-----Original Message-----
Fehd, Ronald J
Sent: Saturday, October 08, 2005 12:34 AM
Subject: Re: get count of unique values for all variables in a dataset
This code looks good from where I sit.
What's the problem with taking 15 minutes to crunch the numbers?
You're only going to run this once on a data set, right?
I have developed a similar routine that does a freq of each variable
and shows the high and low N(default=5) values.
you use SQL count, I use proc freq.
the numbers are the same
and I suspect the SQL will be faster
since it doesn't have to calculate percent as does proc freq.
you're having to do a pass of the data set
for every variable, there's no way around that.
I've been working with this problem for sometime now. The issue is the same: get distinct values of all the variables in a dataset, to decide if you wanna classify a variable.
Of course, you can use Roy Pardee's solution of using SQL to get the distinct entries. Just that you'll need to pass through the dataset each time, just like Ron Fehd has pointed out. I try to use this method as a benchmark.
As it turns out, you don't have to do a pass of the dataset for each var. You can get all the unique values of each variable with _one_ pass (or, as many as you like) of the dataset. The trick is to use a hash for each var. The problem then is that you need enough RAM to load all the unique values of all the variables. With typical filesizes I use (<2GB), I can get by with the Gig of RAM on my thinkpad.
However, this is not practical for large datasets.
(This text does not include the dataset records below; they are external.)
Lemma goroutine_frees k : ∀ i sd ph w gs ads,
  gs !! i = Some (sd, ph) → phase_ok (post sd) clock cfg sd ph → alive ph → (phase_weight sd ph ≤ k)%nat →
  ∃ n y, (n ≤ k)%nat ∧
    nsteps (run_step http_do bad_url clock order readFile cfg i) n (mkServer w gs ads) y ∧
    preorder_of (s_ID (sd_session sd)) (w_state (sv_world y)) = mkPreorderState PreorderIdle "".
Proof.
  induction k as [|k IH]; intros i sd ph w gs ads Hi Hok Ha Hk;
    (destruct (own_progress (post sd) clock order readFile cfg sd ph w Hok)
      as [->|(tr & [ph' w'] & Ho)]; [by destruct Ha|]);
    destruct (own_decreases _ _ _ _ _ _ _ _ _ Ho Hok) as [Hok' Hlt]; cbn [fst] in *; [lia|].
  assert (run_step http_do bad_url clock order readFile cfg i (mkServer w gs ads) (mkServer w' (<[i:=(sd, ph')]> gs) ads))
    as Hstep by (by exists sd, ph, tr, ph', w').
  assert (alive ph' ∨ preorder_of (s_ID (sd_session sd)) (w_state w') = mkPreorderState PreorderIdle "")
    as [Ha'|Hf].
  { destruct ph; try (left; eapply own_alive; [exact Ho|exact Ha|done]).
    right. by eapply own_frees. }
  - destruct (IH i sd ph' w' (<[i:=(sd, ph')]> gs) ads) as (n & y & Hn & Hs & Hp); [|done|done|lia|].
    { apply list_lookup_insert_eq. by eapply lookup_lt_Some. }
    exists (Datatypes.S n), y. split; [lia|]. split; [|done]. by eapply nsteps_l.
  - exists 1%nat, (mkServer w' (<[i:=(sd, ph')]> gs) ads). split; [lia|]. split; [by apply nsteps_once|done].
Qed.
(** What the passes of a session add up to. *)
Lemma loop_books (n : N) (fuel : nat) (self : RealtimeTranslator float) :
  let out := loop n fuel self in
  let after := snd out in
  let passes := (cycles after - cycles self)%nat in
  let started := match fst out with Raised _ => S passes | _ => passes end in
  (src_lang after = src_lang self /\ tgt_lang after = tgt_lang self /\
   chunk_seconds after = chunk_seconds self /\ sample_rate after = sample_rate self) /\
  (cycles self <= cycles after)%nat /\ (passes <= fuel)%nat /\
  recordings after = (recordings self + started)%nat /\
  (sleeps self <= sleeps after <= sleeps self + passes)%nat /\
  (length (whisper_calls (stt after))
   <= length (whisper_calls (stt self)) + started)%nat /\
  (length (engine_calls (translator_llm after))
   <= length (engine_calls (translator_llm self)) + started)%nat /\
  cache (translator_llm self) ⊆ cache (translator_llm after) /\
  match fst out with
  | Returned => running after = false
  | StillRunning => running after = true /\ passes = fuel
  | Raised e => is_Exception e = false
  end.
Proof.
  cbv zeta. revert self. induction fuel as [|fuel IH]; intros self.
  { simpl. destruct (running self) eqn:Hrun; cbn [fst snd];
      rewrite Nat.sub_diag, Nat.add_0_r; repeat split; auto; lia. }
  destruct (running self) eqn:Hrun.
  2:{ rewrite (loop_stopped _ _ _ _ _ _ _ _ _ _ _ _ _ _ _ _ _ _ n (S fuel) self Hrun).
      cbn [fst snd]. rewrite Nat.sub_diag, Nat.add_0_r. repeat split; auto; lia. }
  rewrite (loop_step _ _ _ _ _ _ _ _ _ _ _ _ _ _ _ _ _ _ n fuel self Hrun).
  pose proof (pass_cost n self) as Hp. cbv zeta in Hp.
  pose proof (pass_effect n self) as He. cbv zeta in He.
  destruct (pass n self) as [[a|e] st] eqn:Epass; cbn [fst snd] in *.
  - destruct Hp as ((H1 & H2 & H3 & H4 & _) & Hr & Hz & Hw & Hc & Hsub & _).
    destruct He as ((_ & _ & _ & _ & _ & Hk) & _).
    destruct (end_of_cycle_fields st)
      as (E1 & E2 & E3 & E4 & E5 & E6 & E7 & E8 & E9 & E10 & _).
    specialize (IH (end_of_cycle sigint_during st)).
    destruct IH as ((I1 & I2 & I3 & I4) & Ik & Ifuel & Ir & Iz & Iw & Ic & Isub & Iend).
    rewrite E1, E2, E3, E4, E5, E6, E8, E9, E10 in *.
    set (after := snd (loop n fuel (end_of_cycle sigint_during st))) in *.
    assert (Hpasses : (cycles after - cycles self = S (cycles after - S (cycles st)))%nat)
      by lia.
    split; [repeat split; congruence|].
    split; [lia|]. split; [lia|].
    split.
    { rewrite Ir. destruct (fst (loop n fuel (end_of_cycle sigint_during st))); lia. }
    split; [destruct Hz as [[Hz _]|[Hz _]]; lia|].
    split.
    { destruct (fst (loop n fuel (end_of_cycle sigint_during st))); lia. }
    split.
    { destruct (fst (loop n fuel (end_of_cycle sigint_during st))); lia. }
    split; [etransitivity; eassumption|].
    destruct (fst (loop n fuel (end_of_cycle sigint_during st))); auto.
    destruct Iend as [Hflag Hcount]. split; [exact Hflag | lia].
  - destruct Hp as ((H1 & H2 & H3 & H4 & _) & Hr & Hz & Hw & Hc & Hsub & _).
    destruct He as ((_ & _ & _ & _ & _ & Hk) & _).
    rewrite Hk, Nat.sub_diag.
    split; [auto|]. split; [lia|]. split; [lia|]. split; [lia|].
    split; [destruct Hz as [[Hz _]|[_ [e0 He0]]]; [lia | discriminate]|].
    split; [lia|]. split; [lia|]. split; [exact Hsub|].
    exact (pass_raises n self st e Epass).
Qed.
What I then try is to set the number of passes that I want to get all the unique values of all the vars.
Consider:
575 /* ------------------------------------------------------------------------- */
576 options nomprint;
577 /* Create the dataset, with missing values too. */
578 %let size=10;
579 %let N=1000;
580
581 data ATest(compress=binary);
582 array norm norm1-norm&size.;
583 do i = 1 to &n.;
584 do j = 1 to &size.;
585 norm{j} = ceil(1e5*ranuni(i));
586 if norm{j} <= j*5e2 then norm{j} = .;
587 end;
588 output;
589 end;
590 drop j i;
591 run;
NOTE: The data set WORK.ATEST has 1000 observations and 10 variables.
NOTE: Compressing data set WORK.ATEST increased size by 18.18 percent.
Compressed is 13 pages; un-compressed would require 11 pages.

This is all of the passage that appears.